* [Collected data]:
▼▼▼

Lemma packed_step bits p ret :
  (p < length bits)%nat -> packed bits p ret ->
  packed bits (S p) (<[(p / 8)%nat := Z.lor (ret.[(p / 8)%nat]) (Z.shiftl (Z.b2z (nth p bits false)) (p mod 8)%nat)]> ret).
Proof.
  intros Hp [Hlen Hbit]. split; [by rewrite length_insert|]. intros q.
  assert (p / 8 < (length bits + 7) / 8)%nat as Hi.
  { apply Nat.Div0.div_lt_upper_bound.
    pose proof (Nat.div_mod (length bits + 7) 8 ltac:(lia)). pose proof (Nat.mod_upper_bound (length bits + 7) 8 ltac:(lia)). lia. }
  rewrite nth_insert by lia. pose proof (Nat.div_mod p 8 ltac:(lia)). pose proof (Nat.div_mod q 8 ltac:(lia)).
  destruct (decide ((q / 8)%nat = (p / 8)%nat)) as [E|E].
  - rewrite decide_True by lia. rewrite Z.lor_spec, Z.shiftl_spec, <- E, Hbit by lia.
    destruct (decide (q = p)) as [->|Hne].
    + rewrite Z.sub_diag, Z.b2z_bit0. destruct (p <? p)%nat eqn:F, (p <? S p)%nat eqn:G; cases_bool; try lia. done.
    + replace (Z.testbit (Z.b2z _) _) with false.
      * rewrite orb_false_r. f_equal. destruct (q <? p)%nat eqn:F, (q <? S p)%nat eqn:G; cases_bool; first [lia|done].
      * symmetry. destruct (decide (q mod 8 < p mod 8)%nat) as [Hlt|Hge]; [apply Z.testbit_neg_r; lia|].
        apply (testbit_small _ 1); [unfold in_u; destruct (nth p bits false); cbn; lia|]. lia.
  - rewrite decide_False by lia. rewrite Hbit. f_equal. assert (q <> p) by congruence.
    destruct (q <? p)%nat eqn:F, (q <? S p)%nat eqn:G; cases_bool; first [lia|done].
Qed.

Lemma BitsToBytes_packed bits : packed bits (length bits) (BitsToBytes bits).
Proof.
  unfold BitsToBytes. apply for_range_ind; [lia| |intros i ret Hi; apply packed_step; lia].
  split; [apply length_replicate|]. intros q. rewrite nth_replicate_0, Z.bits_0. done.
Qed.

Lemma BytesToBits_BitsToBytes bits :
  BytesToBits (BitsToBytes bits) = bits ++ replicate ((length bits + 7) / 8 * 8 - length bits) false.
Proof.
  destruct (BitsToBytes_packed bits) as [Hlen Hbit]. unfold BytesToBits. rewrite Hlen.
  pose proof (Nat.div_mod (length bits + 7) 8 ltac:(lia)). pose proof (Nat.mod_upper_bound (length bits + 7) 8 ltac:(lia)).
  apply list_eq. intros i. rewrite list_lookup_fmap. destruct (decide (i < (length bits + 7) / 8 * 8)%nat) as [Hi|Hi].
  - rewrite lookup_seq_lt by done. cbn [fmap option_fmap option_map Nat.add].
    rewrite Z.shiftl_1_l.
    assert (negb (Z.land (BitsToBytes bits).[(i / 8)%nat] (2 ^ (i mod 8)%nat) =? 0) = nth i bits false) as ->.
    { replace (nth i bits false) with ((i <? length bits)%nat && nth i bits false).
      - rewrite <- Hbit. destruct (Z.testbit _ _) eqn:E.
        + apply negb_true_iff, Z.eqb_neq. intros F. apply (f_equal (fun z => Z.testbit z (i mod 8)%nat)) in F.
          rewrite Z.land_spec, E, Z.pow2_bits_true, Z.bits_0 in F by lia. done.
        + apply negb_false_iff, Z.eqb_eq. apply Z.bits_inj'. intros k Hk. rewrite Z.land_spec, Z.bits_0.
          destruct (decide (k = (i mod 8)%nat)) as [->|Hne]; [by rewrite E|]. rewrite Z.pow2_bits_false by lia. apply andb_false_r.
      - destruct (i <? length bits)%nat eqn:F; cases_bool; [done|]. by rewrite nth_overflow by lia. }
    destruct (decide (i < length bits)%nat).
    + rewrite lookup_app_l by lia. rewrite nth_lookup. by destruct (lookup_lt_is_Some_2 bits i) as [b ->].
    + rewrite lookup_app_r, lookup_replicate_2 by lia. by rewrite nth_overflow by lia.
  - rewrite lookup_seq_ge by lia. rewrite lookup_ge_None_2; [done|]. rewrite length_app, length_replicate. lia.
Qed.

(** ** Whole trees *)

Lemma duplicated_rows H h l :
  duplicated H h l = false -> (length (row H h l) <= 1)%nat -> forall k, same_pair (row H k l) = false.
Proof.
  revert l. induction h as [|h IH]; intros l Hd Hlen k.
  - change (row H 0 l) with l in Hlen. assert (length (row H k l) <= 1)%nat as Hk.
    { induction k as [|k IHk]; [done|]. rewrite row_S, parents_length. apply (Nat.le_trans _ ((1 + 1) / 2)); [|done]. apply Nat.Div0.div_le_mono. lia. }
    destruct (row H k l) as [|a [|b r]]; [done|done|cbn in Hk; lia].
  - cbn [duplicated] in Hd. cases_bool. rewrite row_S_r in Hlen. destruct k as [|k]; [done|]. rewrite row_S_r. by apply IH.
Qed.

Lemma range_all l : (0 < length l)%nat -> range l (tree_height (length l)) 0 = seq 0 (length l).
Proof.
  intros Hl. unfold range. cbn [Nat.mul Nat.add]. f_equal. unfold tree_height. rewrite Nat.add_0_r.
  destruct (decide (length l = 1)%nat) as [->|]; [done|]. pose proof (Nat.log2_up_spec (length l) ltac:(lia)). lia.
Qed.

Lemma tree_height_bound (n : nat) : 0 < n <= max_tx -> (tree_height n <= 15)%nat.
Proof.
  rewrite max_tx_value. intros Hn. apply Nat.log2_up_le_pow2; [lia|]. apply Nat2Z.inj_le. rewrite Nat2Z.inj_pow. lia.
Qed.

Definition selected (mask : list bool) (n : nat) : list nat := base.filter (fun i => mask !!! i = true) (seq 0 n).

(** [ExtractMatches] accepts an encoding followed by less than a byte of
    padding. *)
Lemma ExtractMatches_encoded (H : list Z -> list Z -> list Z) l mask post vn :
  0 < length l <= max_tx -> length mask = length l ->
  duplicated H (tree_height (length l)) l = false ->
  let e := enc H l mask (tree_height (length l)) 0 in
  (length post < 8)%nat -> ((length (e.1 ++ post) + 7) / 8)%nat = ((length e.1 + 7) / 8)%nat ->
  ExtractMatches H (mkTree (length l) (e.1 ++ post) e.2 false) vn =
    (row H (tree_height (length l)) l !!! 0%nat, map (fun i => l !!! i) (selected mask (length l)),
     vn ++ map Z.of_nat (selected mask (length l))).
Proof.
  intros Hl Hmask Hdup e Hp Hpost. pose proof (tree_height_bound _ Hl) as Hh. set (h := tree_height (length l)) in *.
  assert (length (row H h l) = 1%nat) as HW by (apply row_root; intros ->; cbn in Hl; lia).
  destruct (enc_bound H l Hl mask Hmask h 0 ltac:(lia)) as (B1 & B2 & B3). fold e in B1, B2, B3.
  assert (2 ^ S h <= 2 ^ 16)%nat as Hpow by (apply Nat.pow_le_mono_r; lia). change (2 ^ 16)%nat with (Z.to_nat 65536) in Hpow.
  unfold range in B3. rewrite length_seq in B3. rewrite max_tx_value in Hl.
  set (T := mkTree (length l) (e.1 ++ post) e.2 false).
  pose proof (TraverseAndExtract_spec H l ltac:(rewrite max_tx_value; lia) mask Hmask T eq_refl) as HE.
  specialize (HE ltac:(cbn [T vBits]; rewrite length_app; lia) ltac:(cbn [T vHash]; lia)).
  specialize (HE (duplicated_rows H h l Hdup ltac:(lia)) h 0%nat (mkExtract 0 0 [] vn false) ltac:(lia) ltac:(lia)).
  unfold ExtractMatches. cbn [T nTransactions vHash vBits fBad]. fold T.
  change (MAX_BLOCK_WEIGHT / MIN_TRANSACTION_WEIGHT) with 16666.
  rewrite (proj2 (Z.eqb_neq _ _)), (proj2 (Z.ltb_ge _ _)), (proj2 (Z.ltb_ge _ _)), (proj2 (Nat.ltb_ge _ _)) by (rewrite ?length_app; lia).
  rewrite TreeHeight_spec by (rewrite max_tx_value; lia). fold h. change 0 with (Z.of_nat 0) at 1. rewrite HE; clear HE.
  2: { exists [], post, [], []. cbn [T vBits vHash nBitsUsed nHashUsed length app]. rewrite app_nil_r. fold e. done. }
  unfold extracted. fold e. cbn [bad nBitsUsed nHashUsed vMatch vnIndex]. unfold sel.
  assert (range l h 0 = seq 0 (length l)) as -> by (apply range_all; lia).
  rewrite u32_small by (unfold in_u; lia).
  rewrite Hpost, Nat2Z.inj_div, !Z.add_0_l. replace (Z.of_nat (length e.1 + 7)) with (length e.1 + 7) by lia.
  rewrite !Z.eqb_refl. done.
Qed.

▲▲▲

Looking at the records above, return exactly the lines from the line with "(row H (tree_height" to the line with "set (T := mkTree", both ends included.

* [Answer section]:
    (row H (tree_height (length l)) l !!! 0%nat, map (fun i => l !!! i) (selected mask (length l)),
     vn ++ map Z.of_nat (selected mask (length l))).
Proof.
  intros Hl Hmask Hdup e Hp Hpost. pose proof (tree_height_bound _ Hl) as Hh. set (h := tree_height (length l)) in *.
  assert (length (row H h l) = 1%nat) as HW by (apply row_root; intros ->; cbn in Hl; lia).
  destruct (enc_bound H l Hl mask Hmask h 0 ltac:(lia)) as (B1 & B2 & B3). fold e in B1, B2, B3.
  assert (2 ^ S h <= 2 ^ 16)%nat as Hpow by (apply Nat.pow_le_mono_r; lia). change (2 ^ 16)%nat with (Z.to_nat 65536) in Hpow.
  unfold range in B3. rewrite length_seq in B3. rewrite max_tx_value in Hl.
  set (T := mkTree (length l) (e.1 ++ post) e.2 false).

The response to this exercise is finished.